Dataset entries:
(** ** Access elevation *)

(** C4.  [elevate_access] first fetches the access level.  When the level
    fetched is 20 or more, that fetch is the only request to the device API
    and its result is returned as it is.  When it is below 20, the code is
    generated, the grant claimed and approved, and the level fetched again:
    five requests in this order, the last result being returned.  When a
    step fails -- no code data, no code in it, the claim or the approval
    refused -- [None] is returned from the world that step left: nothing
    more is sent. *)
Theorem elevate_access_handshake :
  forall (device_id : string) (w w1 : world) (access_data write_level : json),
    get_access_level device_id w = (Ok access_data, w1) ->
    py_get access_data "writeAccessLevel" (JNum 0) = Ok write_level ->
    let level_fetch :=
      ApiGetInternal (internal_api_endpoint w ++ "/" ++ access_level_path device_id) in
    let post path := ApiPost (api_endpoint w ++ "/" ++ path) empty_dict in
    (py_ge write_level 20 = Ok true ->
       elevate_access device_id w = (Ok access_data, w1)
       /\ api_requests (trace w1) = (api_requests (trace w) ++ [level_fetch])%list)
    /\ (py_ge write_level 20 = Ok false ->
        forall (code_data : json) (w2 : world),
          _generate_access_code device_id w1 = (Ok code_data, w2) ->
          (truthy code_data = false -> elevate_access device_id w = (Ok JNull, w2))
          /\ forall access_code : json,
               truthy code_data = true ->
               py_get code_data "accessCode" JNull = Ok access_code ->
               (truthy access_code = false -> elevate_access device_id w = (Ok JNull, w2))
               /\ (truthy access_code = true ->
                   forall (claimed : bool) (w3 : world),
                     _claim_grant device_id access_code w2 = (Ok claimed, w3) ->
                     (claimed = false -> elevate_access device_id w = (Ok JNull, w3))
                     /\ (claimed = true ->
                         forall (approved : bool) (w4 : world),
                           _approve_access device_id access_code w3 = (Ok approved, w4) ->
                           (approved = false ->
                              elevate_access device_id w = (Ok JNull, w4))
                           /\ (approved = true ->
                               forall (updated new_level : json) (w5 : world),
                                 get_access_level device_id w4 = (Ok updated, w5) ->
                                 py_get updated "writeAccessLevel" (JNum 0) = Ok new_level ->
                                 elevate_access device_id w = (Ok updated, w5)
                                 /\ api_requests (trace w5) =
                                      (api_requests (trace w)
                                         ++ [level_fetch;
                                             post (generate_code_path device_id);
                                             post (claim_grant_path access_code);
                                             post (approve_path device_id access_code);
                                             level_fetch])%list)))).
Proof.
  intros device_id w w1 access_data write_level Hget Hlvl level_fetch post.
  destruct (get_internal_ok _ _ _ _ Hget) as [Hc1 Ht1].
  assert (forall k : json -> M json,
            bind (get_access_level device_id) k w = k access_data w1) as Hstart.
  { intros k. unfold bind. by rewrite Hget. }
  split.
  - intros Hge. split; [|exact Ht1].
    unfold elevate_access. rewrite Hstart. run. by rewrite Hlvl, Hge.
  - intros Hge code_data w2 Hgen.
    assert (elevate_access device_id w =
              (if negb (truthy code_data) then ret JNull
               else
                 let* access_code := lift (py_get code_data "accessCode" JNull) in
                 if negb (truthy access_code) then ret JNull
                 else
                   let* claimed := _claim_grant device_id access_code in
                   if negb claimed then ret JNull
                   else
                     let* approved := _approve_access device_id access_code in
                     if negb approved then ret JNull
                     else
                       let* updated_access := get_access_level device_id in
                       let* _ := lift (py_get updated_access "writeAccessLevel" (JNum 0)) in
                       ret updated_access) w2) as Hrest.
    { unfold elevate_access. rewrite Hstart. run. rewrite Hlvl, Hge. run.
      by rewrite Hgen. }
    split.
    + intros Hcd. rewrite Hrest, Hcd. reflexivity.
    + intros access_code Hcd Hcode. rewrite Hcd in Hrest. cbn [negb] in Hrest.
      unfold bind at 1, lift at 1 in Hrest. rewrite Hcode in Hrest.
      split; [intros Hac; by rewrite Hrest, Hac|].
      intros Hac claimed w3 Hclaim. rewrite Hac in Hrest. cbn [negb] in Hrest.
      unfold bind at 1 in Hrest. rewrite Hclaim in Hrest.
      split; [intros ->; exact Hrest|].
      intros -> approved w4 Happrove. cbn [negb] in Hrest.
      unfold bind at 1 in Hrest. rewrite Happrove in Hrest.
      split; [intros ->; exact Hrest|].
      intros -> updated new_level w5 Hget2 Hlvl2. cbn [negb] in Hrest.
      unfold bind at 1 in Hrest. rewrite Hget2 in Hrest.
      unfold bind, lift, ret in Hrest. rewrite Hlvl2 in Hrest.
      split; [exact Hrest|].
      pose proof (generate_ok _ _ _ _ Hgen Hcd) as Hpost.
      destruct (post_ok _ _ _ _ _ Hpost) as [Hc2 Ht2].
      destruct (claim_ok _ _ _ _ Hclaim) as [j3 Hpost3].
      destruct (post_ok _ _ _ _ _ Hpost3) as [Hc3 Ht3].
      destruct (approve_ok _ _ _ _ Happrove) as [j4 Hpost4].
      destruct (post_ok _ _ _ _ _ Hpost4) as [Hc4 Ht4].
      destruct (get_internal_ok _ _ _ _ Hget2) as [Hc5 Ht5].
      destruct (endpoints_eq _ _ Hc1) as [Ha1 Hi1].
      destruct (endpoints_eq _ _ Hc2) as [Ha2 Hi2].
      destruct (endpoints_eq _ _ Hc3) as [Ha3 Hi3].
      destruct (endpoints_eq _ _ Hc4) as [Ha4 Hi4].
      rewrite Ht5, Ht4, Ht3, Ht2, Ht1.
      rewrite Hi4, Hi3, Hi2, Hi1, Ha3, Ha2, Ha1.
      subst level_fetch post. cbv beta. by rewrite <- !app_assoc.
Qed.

--

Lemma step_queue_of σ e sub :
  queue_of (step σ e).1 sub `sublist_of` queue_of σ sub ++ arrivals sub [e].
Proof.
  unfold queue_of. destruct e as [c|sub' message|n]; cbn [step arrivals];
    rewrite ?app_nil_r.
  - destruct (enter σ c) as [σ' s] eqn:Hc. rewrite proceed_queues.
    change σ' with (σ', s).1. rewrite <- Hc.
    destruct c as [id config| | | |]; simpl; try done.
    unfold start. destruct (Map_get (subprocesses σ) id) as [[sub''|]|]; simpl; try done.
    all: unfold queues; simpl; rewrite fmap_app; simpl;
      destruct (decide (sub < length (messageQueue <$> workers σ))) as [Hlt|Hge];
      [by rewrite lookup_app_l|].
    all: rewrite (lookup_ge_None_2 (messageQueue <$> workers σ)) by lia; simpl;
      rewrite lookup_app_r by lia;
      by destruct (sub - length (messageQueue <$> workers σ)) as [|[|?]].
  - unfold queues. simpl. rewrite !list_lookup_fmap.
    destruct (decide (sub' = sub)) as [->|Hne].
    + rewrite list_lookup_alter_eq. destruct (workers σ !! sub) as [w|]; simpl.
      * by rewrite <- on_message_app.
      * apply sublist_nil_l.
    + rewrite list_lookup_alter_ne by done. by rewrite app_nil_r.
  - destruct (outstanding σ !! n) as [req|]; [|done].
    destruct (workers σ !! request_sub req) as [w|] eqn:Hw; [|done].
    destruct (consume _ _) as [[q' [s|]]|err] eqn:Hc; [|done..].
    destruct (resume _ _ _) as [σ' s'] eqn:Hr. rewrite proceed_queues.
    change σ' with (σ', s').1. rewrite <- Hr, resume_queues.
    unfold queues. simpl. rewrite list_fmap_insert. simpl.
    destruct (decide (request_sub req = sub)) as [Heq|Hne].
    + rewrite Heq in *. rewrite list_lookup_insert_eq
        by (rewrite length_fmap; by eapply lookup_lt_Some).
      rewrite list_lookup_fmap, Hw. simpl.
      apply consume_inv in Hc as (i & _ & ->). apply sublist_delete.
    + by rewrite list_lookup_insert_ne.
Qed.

- **Requirement**
Determine how many lines in the data above contain the string "that". Give nothing except the number.

- **Task result**
2